Omansky’s book is most persuasive in her critique of the response of schools, rehabilitation services and employers to the needs of the blind and the legally blind. She provides a fascinating history of these responses and uses a wealth of data to link the institutionalized marginalization of the legally blind to widespread poverty and unemployment among this group. These issues are well illustrated by vignettes from the lives of Omansky and her three research participants. However the lack of a larger pool of interviewees detracts from the claims and conclusions drawn by Omansky, who does not explain why she has limited her study to three participants and herself. The qualitative material is at times presented thematically and at other times in large, unanalysed chunks. Omansky emphasizes her commitment to the fidelity of her participants’ voices but life story material inevitably has a meandering quality that can lose clarity without some organization and analysis by the researcher.
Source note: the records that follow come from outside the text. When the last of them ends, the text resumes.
(* ===== verification/Endian.v ===== *)
(** * Endian conversion ([endianconv.c], [endianconv.h])

    Serialized structures are little endian on every host. The byte order of
    the host is a parameter ([Host]); the [...ifbe] macros reverse bytes only
    on a big endian host. *)

From stdpp Require Import base list option.
From Stdlib Require Import ZArith Lia Bool.
From S2P Require Import Prelude.

Local Open Scope Z_scope.

Class Host := { big_endian : bool }.

(** The swap [t = x[i]; x[i] = x[j]; x[j] = t]. *)
Definition swap_bytes (i j : nat) (x : list byte) : option (list byte) :=
  t ← x !! i; u ← x !! j; Some (<[j := t]> (<[i := u]> x)).

Definition memrev16 (x : list byte) : option (list byte) :=
  swap_bytes 0 1 x.

Definition memrev32 (x : list byte) : option (list byte) :=
  x ← swap_bytes 0 3 x;
  swap_bytes 1 2 x.

Definition memrev64 (x : list byte) : option (list byte) :=
  x ← swap_bytes 0 7 x;
  x ← swap_bytes 1 6 x;
  x ← swap_bytes 2 5 x;
  swap_bytes 3 4 x.

Section Host.
Context `{Host}.

(** The bytes of an [n]-byte integer object in the memory of the host, and the
    unsigned value such bytes have. *)
Definition native_store (n : nat) (v : Z) : list byte :=
  if big_endian then rev (le_split n v) else le_split n v.
Definition native_load (bs : list byte) : Z :=
  le_join (if big_endian then rev bs else bs).

Definition intrev16 (v : Z) : option Z :=
  bs ← memrev16 (native_store 2 v); Some (native_load bs).
Definition intrev32 (v : Z) : option Z :=
  bs ← memrev32 (native_store 4 v); Some (native_load bs).
Definition intrev64 (v : Z) : option Z :=
  bs ← memrev64 (native_store 8 v); Some (native_load bs).

Definition memrev16ifbe (x : list byte) := if big_endian then memrev16 x else Some x.
Definition memrev32ifbe (x : list byte) := if big_endian then memrev32 x else Some x.
Definition memrev64ifbe (x : list byte) := if big_endian then memrev64 x else Some x.

Definition intrev16ifbe (v : Z) : Z :=
  if big_endian then default 0 (intrev16 v) else v.
Definition intrev32ifbe (v : Z) : Z :=
  if big_endian then default 0 (intrev32 v) else v.
Definition intrev64ifbe (v : Z) : Z :=
  if big_endian then default 0 (intrev64 v) else v.

(** Network byte order is big endian. *)
Definition htonu64 (v : Z) : Z :=
  if big_endian then v else default 0 (intrev64 v).
Definition ntohu64 (v : Z) : Z :=
  if big_endian then v else default 0 (intrev64 v).

(** ** The [memrev] functions reverse their bytes *)

Lemma memrev16_rev x : length x = 2%nat -> memrev16 x = Some (rev x).
Proof. intros; do 2 (destruct x as [|? x]; try done); by destruct x. Qed.

Lemma memrev32_rev x : length x = 4%nat -> memrev32 x = Some (rev x).
Proof. intros; do 4 (destruct x as [|? x]; try done); by destruct x. Qed.

Lemma memrev64_rev x : length x = 8%nat -> memrev64 x = Some (rev x).
Proof. intros; do 8 (destruct x as [|? x]; try done); by destruct x. Qed.

Lemma native_store_length n v : length (native_store n v) = n.
Proof. unfold native_store; case_if; rewrite ?length_rev; apply le_split_length. Qed.

Lemma native_load_store n v : native_load (native_store n v) = v mod 256 ^ Z.of_nat n.
Proof.
  unfold native_load, native_store. case_if; rewrite ?rev_involutive; apply le_join_split.
Qed.

(** Storing an integer and reversing it on a big endian host leaves its little
    endian bytes in memory. *)
Lemma memrev16ifbe_store v : memrev16ifbe (native_store 2 v) = Some (le_split 2 v).
Proof.
  unfold memrev16ifbe, native_store; case_if; [|done].
  rewrite memrev16_rev, rev_involutive; [done|]. by rewrite length_rev.
Qed.
Lemma memrev32ifbe_store v : memrev32ifbe (native_store 4 v) = Some (le_split 4 v).
Proof.
  unfold memrev32ifbe, native_store; case_if; [|done].
  rewrite memrev32_rev, rev_involutive; [done|]. by rewrite length_rev.
Qed.
Lemma memrev64ifbe_store v : memrev64ifbe (native_store 8 v) = Some (le_split 8 v).
Proof.
  unfold memrev64ifbe, native_store; case_if; [|done].
  rewrite memrev64_rev, rev_involutive; [done|]. by rewrite length_rev.
Qed.

(** Loading little endian bytes after the conversion. *)
Lemma native_load_ifbe (rv : list byte -> option (list byte)) bs n :
  (forall x, length x = n -> rv x = Some (rev x)) -> length bs = n ->
  exists bs', (if big_endian then rv bs else Some bs) = Some bs' /\
              native_load bs' = le_join bs.
Proof.
  intros Hrv Hl. unfold native_load. case_if.
  - exists (rev bs); rewrite Hrv, rev_involutive; done.
  - by exists bs.
Qed.

Lemma intrev32_spec v :
  intrev32 v = Some (le_join (rev (le_split 4 v))).
Proof.
  unfold intrev32. rewrite memrev32_rev by apply native_store_length. simpl.
  unfold native_load, native_store. case_if; by rewrite ?rev_involutive.
Qed.

Lemma intrev64_spec v :
  intrev64 v = Some (le_join (rev (le_split 8 v))).
Proof.
  unfold intrev64. rewrite memrev64_rev by apply native_store_length. simpl.
  unfold native_load, native_store. case_if; by rewrite ?rev_involutive.
Qed.

(** Reversing the [n] bytes of an integer twice gives the integer back. *)
Lemma byte_reverse_involutive n v :
  le_join (rev (le_split n (le_join (rev (le_split n v))))) = v mod 256 ^ Z.of_nat n.
Proof.
  rewrite <- (le_split_length n v) at 1. rewrite <- length_rev.
  rewrite le_split_join by (apply Forall_rev, le_split_bytes).
  rewrite rev_involutive. apply le_join_split.
Qed.

Lemma intrev32ifbe_involutive v : 0 <= v < 2 ^ 32 -> intrev32ifbe (intrev32ifbe v) = v.
Proof.
  intros; unfold intrev32ifbe; case_if; [|done].
  rewrite !intrev32_spec; cbn [from_option id].
  rewrite byte_reverse_involutive. by apply Z.mod_small.
Qed.

Lemma intrev64_involutive v w :
  0 <= v < 2 ^ 64 -> intrev64 v = Some w -> intrev64 w = Some v.
Proof.
  intros Hv. rewrite !intrev64_spec. intros E. apply (inj Some) in E. subst w.
  rewrite byte_reverse_involutive. by rewrite Z.mod_small.
Qed.

Lemma intrev32ifbe_range v : 0 <= v < 2 ^ 32 -> 0 <= intrev32ifbe v < 2 ^ 32.
Proof.
  intros; unfold intrev32ifbe; case_if; [|done].
  rewrite intrev32_spec; cbn [from_option id].
  pose proof (le_join_range (rev (le_split 4 v))) as R.
  unfold zlen in R. rewrite length_rev, le_split_length in R.
  apply R, Forall_rev, le_split_bytes.
Qed.

(** A header field holding [intrev32ifbe v] has the little endian bytes of
    [v] in memory, on both kinds of host. *)
Lemma native_store_intrev32ifbe v : native_store 4 (intrev32ifbe v) = le_split 4 v.
Proof.
  unfold native_store, intrev32ifbe; case_if; [|done].
  rewrite intrev32_spec; cbn [from_option id].
  assert (length (rev (le_split 4 v)) = 4%nat) as Hl by (by rewrite length_rev).
  rewrite <- Hl at 1.
  rewrite le_split_join, rev_involutive; [done|]. apply Forall_rev, le_split_bytes.
Qed.

Lemma intrev16_spec v : intrev16 v = Some (le_join (rev (le_split 2 v))).
Proof.
  unfold intrev16. rewrite memrev16_rev by apply native_store_length. simpl.
  unfold native_load, native_store. case_if; by rewrite ?rev_involutive.
Qed.

Lemma native_store_intrev16ifbe v : native_store 2 (intrev16ifbe v) = le_split 2 v.
Proof.
  unfold native_store, intrev16ifbe; case_if; [|done].
  rewrite intrev16_spec; cbn [from_option id].
  assert (length (rev (le_split 2 v)) = 2%nat) as Hl by (by rewrite length_rev).
  rewrite <- Hl at 1.
  rewrite le_split_join, rev_involutive; [done|]. apply Forall_rev, le_split_bytes.
Qed.

Lemma intrev16ifbe_native_load bs :
  Forall is_byte bs -> length bs = 2%nat -> intrev16ifbe (native_load bs) = le_join bs.
Proof.
  intros Hb Hl. unfold intrev16ifbe, native_load; case_if; [|done].
  rewrite intrev16_spec; cbn [from_option id]. f_equal.
  assert (length (rev bs) = 2%nat) as Hl' by (by rewrite length_rev).
  rewrite <- Hl' at 1.
  rewrite le_split_join, rev_involutive; [done|]. by apply Forall_rev.
Qed.

Lemma intrev32ifbe_native_load bs :
  Forall is_byte bs -> length bs = 4%nat -> intrev32ifbe (native_load bs) = le_join bs.
Proof.
  intros Hb Hl. unfold intrev32ifbe, native_load; case_if; [|done].
  rewrite intrev32_spec; cbn [from_option id]. f_equal.
  assert (length (rev bs) = 4%nat) as Hl' by (by rewrite length_rev).
  rewrite <- Hl' at 1.
  rewrite le_split_join, rev_involutive; [done|]. by apply Forall_rev.
Qed.

End Host.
The reader gains a clear sense of her interviewees’ character and disposition, however provocative points sometimes went unexplored when presented within a longer stream-of-consciousness.
Omansky’s analysis becomes unsettling at times as she attempts to illustrate the depth of the problems encountered by the blind. The reliance on ‘ocularcentrism’ to explain these challenges has the effect of construing it as a trans-historical prejudice common to the sighted rather than as a product of material, social and symbolic forces. The inclusion of axes of analysis other than sightedness (such as gender, class or ethnicity, for example) could have provided additional insight. Comparisons between blindness residential schools and the Stolen Generation of Indigenous children (p. 69), or between needs-based prioritization of clients by rehabilitation services and the ‘Nazi selection for extermination of blind people’ (p. 92) were disquieting and unnecessary. Rehabilitation services and workers in particular are characterized as inept and self-serving, and Omansky berates the ‘hegemonic medical model’ throughout the book, which seems to deny the possibility of rapprochement with the very workforce who, in her account, most need to read her work.
Omansky’s book will provide disability scholars with new information about an under-researched area but it also serves as a useful entrée into disability studies for those outside the research field. More generally, it will be of interest to the legally blind and to those who work with them, since it poses a number of challenges to the ways in which the legally blind are educated, trained and supported to work. Her analysis of the lived experience of the legally blind is insightful and thought-provoking. At times the book is polemic, as advocacy and emancipatory research should be, although this could have been tempered by drawing on more diverse theoretical perspectives. The book points to the importance of further work on the recursive relationship between disenabling social environments and the embodied experience of those who have been disenabled, and the interests that the powerful can have in promoting particular representations of the marginalized.